We wanted to avoid the homogenous, “white-box” feel of many remodeled homes. By strategically knocking down sections of the wall, we kept the integrity of the Edwardian floor plan while opening the space enough to let hosts and guests see each other between kitchen, living, and dining rooms. Since houses from this era are typically not suited for large groups, we custom-made a chaise lounge that takes up minimal space in the living room while still seating 10 comfortably; and in the dining room, a Klein Agency table seats 12. It was important that a multi-generational family gathering have several seating options suitable for different ages. Throughout the house we mixed chairs by Gio Ponti and Marcello Ziliani, a green velvet banquette sofa designed by us, and Shaker chair reproductions from a studio in Northern California.

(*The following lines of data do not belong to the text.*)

Lemma view_frame (c c' : number) (path : list nat) :
  ~ path `prefix_of` label_path ->
  subtree path (view c') = subtree path (view c).
Proof.
  intros Hp.
  destruct (decide (label_path `prefix_of` path)) as [[rest ->] | Hq].
  - destruct rest as [| i rest].
    + exfalso. apply Hp. now rewrite app_nil_r.
    + now rewrite !subtree_below_label.
  - rewrite (view_replace c c'). now apply subtree_replace_at.
Qed.

End Frame.

(** ** The counter: claims *)

(** C1, as stated, fails: after 2^53 + 1 activations the button shows
    2^53, not the number of clicks. *)
Lemma C1_counterexample :
  displayed_Z (clicks ev0 9007199254740993%N) <> Some (Z.of_N 9007199254740993%N).
Proof. rewrite displayed_Z_clicks. intros [=]. Qed.

(** C1, amended: for every click count n with 0 <= n <= 2^53, after n
    activations from a load the displayed value equals n. *)
Theorem C1_displayed_equals_clicks (ev : mouse_event) (n : N) :
  Z.of_N n <= max_exact ->
  displayed_Z (clicks ev n) = Some (Z.of_N n).
Proof. intros H. rewrite displayed_Z_clicks. f_equal. lia. Qed.

(** An instance: three clicks show 3. *)
Lemma C1_displayed_equals_clicks_witness :
  Z.of_N 3 <= max_exact /\ displayed_Z (clicks ev0 3) = Some 3.
Proof.
  split; [vm_compute; discriminate |].
  apply (C1_displayed_equals_clicks ev0 3%N). vm_compute; discriminate.
Defined.

(** C2: in every reachable state the displayed value is a non-negative
    integer, and it does not decrease across a click, a re-render, or a full
    activation. *)
Theorem C2_nonnegative_monotone (s : page) (ev : mouse_event) :
  reachable s ->
  exists (c : number) (k : Z),
    displayed s = Some c /\ to_Z c = Some k /\ 0 <= k /\ leb zero c = true /\
    forall s' : page,
      s' = activate ev s \/ s' = dispatch_click ev s \/ s' = rerender s ->
      exists (c' : number) (k' : Z),
        displayed s' = Some c' /\ to_Z c' = Some k' /\ k <= k' /\ leb c c' = true.
Proof.
  intros Hs. pose proof max_exact_pos as Hpos.
  destruct (reachable_shape s Hs) as (k & m & Hk & ->).
  exists (of_Z k), k. rewrite displayed_page.
  split; [reflexivity |]. split; [now apply to_Z_of_Z |]. split; [lia |].
  split; [apply (leb_of_Z 0 k); lia |].
  assert (Hrender : forall j : nat,
             exists (c' : number) (k' : Z),
               displayed (rerender (pending_page (of_Z k) j)) = Some c' /\
               to_Z c' = Some k' /\ k <= k' /\ leb (of_Z k) c' = true).
  { intros j. rewrite render_page, nat_iter_incr, displayed_page by assumption.
    exists (of_Z (Z.min (k + Z.of_nat j) max_exact)), (Z.min (k + Z.of_nat j) max_exact).
    split; [reflexivity |]. split; [apply to_Z_of_Z; lia |].
    split; [lia | apply leb_of_Z; lia]. }
  intros s' [-> | [-> | ->]].
  - unfold activate. rewrite click_page. apply Hrender.
  - rewrite click_page, displayed_page. exists (of_Z k), k.
    split; [reflexivity |]. split; [now apply to_Z_of_Z |].
    split; [lia | apply leb_of_Z; lia].
  - apply Hrender.
Qed.

(** An instance: the freshly loaded page. *)
Lemma C2_nonnegative_monotone_witness :
  exists (c : number) (k : Z),
    displayed load = Some c /\ to_Z c = Some k /\ 0 <= k /\ leb zero c = true /\
    forall s' : page,
      s' = activate ev0 load \/ s' = dispatch_click ev0 load \/ s' = rerender load ->
      exists (c' : number) (k' : Z),
        displayed s' = Some c' /\ to_Z c' = Some k' /\ k <= k' /\ leb c c' = true.
Proof. apply (C2_nonnegative_monotone load ev0). constructor. Defined.

(** C3: a load shows 0; a reload shows 0 whatever happened before; one
    click after a load shows 1, three more show 4, and a reload after them
    shows 0 again. *)
Theorem C3_load_and_reload :
  displayed load = Some zero /\
  (forall us : list user_event, displayed (session (us ++ [UReload])) = Some zero) /\
  forall e1 e2 e3 e4 : mouse_event,
    displayed_Z (session []) = Some 0 /\
    displayed_Z (session [UClick e1]) = Some 1 /\
    displayed_Z (session [UClick e1; UClick e2; UClick e3; UClick e4]) = Some 4 /\
    displayed_Z (session [UClick e1; UClick e2; UClick e3; UClick e4; UReload]) = Some 0.
Proof.
  split; [reflexivity |]. split.
  - intros us. now rewrite session_reload.
  - intros e1 e2 e3 e4. repeat split; reflexivity.
Qed.

(** C4, as stated, fails: once the counter holds 2^53 a further
    activation leaves it at 2^53 instead of giving the value plus one. *)
Lemma C4_counterexample :
  displayed_Z (clicks ev0 9007199254740992%N) = Some 9007199254740992 /\
  displayed_Z (activate ev0 (clicks ev0 9007199254740992%N)) <> Some (9007199254740992 + 1).
Proof.
  split; [now rewrite displayed_Z_clicks |].
  rewrite activate_clicks, displayed_Z_clicks. intros [=].
Qed.

(** C4, amended: the increment takes no inputs (the event payload is
    ignored), never fails (the handler is always found and the new value is
    again an integer), and its result is the current counter value plus one
    while that value is below 2^53; at 2^53 the value stays 2^53. *)
Theorem C4_increment_total (us : list user_event) (ev ev' : mouse_event) :
  activate ev (session us) = activate ev' (session us) /\
  is_Some (onClick_of (screen (session us))) /\
  exists k : Z,
    displayed_Z (session us) = Some k /\ 0 <= k <= max_exact /\
    displayed (activate ev (session us)) = Some (add (of_Z k) one) /\
    displayed_Z (activate ev (session us)) = Some (Z.min (k + 1) max_exact).
Proof.
  destruct (session_shape us) as (k & Hk & ->).
  split; [now rewrite !activate_page |].
  split; [now eexists |].
  exists k. rewrite activate_page. unfold displayed_Z. rewrite !displayed_page.
  split; [now apply to_Z_of_Z |]. split; [assumption |].
  split; [reflexivity |].
  rewrite incr_of_Z by assumption. apply to_Z_of_Z.
  pose proof max_exact_pos. lia.
Qed.

(** C8, as stated, fails: on the page that shows 2^53 - 1, two clicks
    processed before one re-render raise the count to 2^53, not by one
    each. *)
Lemma C8_counterexample :
  displayed_Z (clicks ev0 9007199254740991%N) = Some 9007199254740991 /\
  click_count [Click ev0; Click ev0] = 2%N /\
  displayed_Z (rerender (play [Click ev0; Click ev0] (clicks ev0 9007199254740991%N)))
  <> Some (9007199254740991 + 2).
Proof.
  split; [now rewrite displayed_Z_clicks |]. split; [reflexivity |].
  rewrite clicks_page, N_iter_incr, play_page.
  replace (Z.min (Z.of_N 9007199254740991) max_exact) with 9007199254740991
    by reflexivity.
  vm_compute. intros [=].
Qed.

(** C8, amended: however clicks and re-renders interleave on a reachable
    page, the page after the final re-render is the page that the same
    number of separately rendered activations produce, so the updater runs
    once per click on the previous value and no click is lost to a stale
    read; and as long as the resulting count does not exceed 2^53, every
    click, pending or new, has raised the displayed count by exactly one. *)
Theorem C8_no_lost_update (p : page) (es : list event) (ev : mouse_event) :
  reachable p ->
  rerender (play es p) = N.iter (click_count es) (activate ev) (rerender p) /\
  rerender (play es load) = clicks ev (click_count es) /\
  displayed (rerender (play es load)) = Some (N.iter (click_count es) incr zero) /\
  exists k : Z,
    displayed_Z p = Some k /\
    (k + Z.of_nat (length (queue (fiber p))) + Z.of_N (click_count es) <= max_exact ->
     displayed_Z (rerender (play es p))
     = Some (k + Z.of_nat (length (queue (fiber p))) + Z.of_N (click_count es))).
Proof.
  intros Hp. pose proof max_exact_pos as Hpos.
  assert (E : rerender (play es load) = clicks ev (click_count es)).
  { rewrite load_page, play_page, clicks_page.
    change (N.of_nat 0) with 0%N. now rewrite N.add_0_r. }
  destruct (reachable_shape p Hp) as (k & m & Hk & ->).
  split; [| split; [exact E | split]].
  - rewrite play_page, render_page, iter_activate_page, nat_iter_N.
    now rewrite N.iter_add.
  - rewrite E. now rewrite clicks_page, displayed_page.
  - exists k. unfold displayed_Z at 1. rewrite displayed_page.
    split; [now apply to_Z_of_Z |].
    cbn [pending_page fiber queue]. rewrite repeat_length. intros H.
    rewrite play_page, N_iter_incr_from by assumption.
    unfold displayed_Z. rewrite displayed_page, to_Z_of_Z by lia.
    f_equal. lia.
Qed.

(** An instance: two clicks, a re-render, one more click, from a load. *)
Lemma C8_no_lost_update_witness :
  rerender (play [Click ev0; Click ev0; Render; Click ev0] load)
  = N.iter (click_count [Click ev0; Click ev0; Render; Click ev0])
      (activate ev0) (rerender load) /\
  displayed_Z (rerender (play [Click ev0; Click ev0; Render; Click ev0] load))
  = Some 3.
Proof.
  destruct (C8_no_lost_update load [Click ev0; Click ev0; Render; Click ev0] ev0)
    as (H1 & _ & _ & k & Hk & H2); [constructor |].
  split; [exact H1 | reflexivity].
Defined.

(** C9: the count is a double; on the counts the page can hold, [count + 1]
    is the exact successor exactly when count < 2^53, and the displayed
    value equals the click count whenever that count is at most 2^53. *)
Theorem C9_exact_up_to_2_53 (k : Z) (n : N) (ev : mouse_event) :
  0 <= k <= max_exact ->
  Z.of_N n <= max_exact ->
  (to_Z (incr (of_Z k)) = Some (k + 1) <-> k < max_exact) /\
  incr (of_Z max_exact) = of_Z max_exact /\
  displayed_Z (clicks ev n) = Some (Z.of_N n).
Proof.
  intros Hk Hn. pose proof max_exact_pos as Hpos. split; [| split].
  - rewrite incr_of_Z, to_Z_of_Z by lia. split.
    + intros [=]. lia.
    + intros H. f_equal. lia.
  - reflexivity.
  - rewrite displayed_Z_clicks. f_equal. lia.
Qed.

(** An instance: the count 41 and five clicks. *)
Lemma C9_exact_up_to_2_53_witness :
  (to_Z (incr (of_Z 41)) = Some (41 + 1) <-> 41 < max_exact) /\
  incr (of_Z max_exact) = of_Z max_exact /\
  displayed_Z (clicks ev0 5) = Some (Z.of_N 5).
Proof.
  apply (C9_exact_up_to_2_53 41 5%N ev0).
  - split; vm_compute; discriminate.
  - vm_compute; discriminate.
Defined.

(** C10: an activation replaces the number in the button label and
    nothing else: the new screen is the old one with that leaf replaced, and
    every subtree that does not contain the leaf (both logo links with their
    attributes, the heading, the two paragraphs, the label text, the click
    handler) is the same before and after. *)
Theorem C10_only_label_changes (p : page) (ev : mouse_event) :
  reachable p ->
  (exists c' : number,
     displayed (activate ev p) = Some c' /\
     screen (activate ev p) = replace_at label_path (VNumber c') (screen p)) /\
  (forall path : list nat,
     ~ path `prefix_of` label_path ->
     subtree path (screen (activate ev p)) = subtree path (screen p)) /\
  (forall path : list nat,
     props_of <$> subtree path (screen (activate ev p))
     = props_of <$> subtree path (screen p)) /\
  Forall (fun path => is_Some (subtree path (screen p)) /\
                      subtree path (screen (activate ev p)) = subtree path (screen p))
    [ [0; 0]; [0; 1]; [1]; [2; 0]; [2; 1]; [2; 2; 0] ]%nat.
Proof.
  intros Hp. destruct (reachable_shape p Hp) as (k & m & Hk & ->).
  unfold activate. rewrite click_page, render_page.
  set (c' := Nat.iter (S m) incr (of_Z k)).
  cbn [screen pending_page].
  split; [| split; [| split]].
  - exists c'. split; [reflexivity | apply view_replace].
  - intros path Hpath. now apply view_frame.
  - intros path.
    destruct (decide (path `prefix_of` label_path)) as [Hpre | Hpre].
    + destruct Hpre as [rest E].
      destruct path as [| [| [| [| i]]] [| [| [| [| j]]] [| [| [| l]] [| x path]]]];
        try discriminate E; reflexivity.
    + now rewrite (view_frame (of_Z k) c').
  - repeat constructor; now eexists.
Qed.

As California natives themselves, the couple preferred locally-sourced pieces that reflected their passion for the arts. For the living room, we commissioned a terracotta sculpture from Korean-born, LA-based artist MyungJin Kim with a cast pedestal by Manuel Palos. A small Jesse Schlesinger piece on the chimney mantel complements the geometric layout of the house’s original brick fireplace. In the dining room, a tabletop Ido Yoshimoto vase was made in West Marin, and the breakfast nook features a ceramic work by Marin-based Nathan Lynch. The hand-braided linen techniques of Llane Alexis, a local artist born in Cuba, cover the Ziliani. Paper mâche masks by Mexican-American, SF-based Joel Hernandez enliven the walls. For the foyer, we designed a stained-glass window with Dan Gamaldi, whose studio has been a local mainstay since 1977.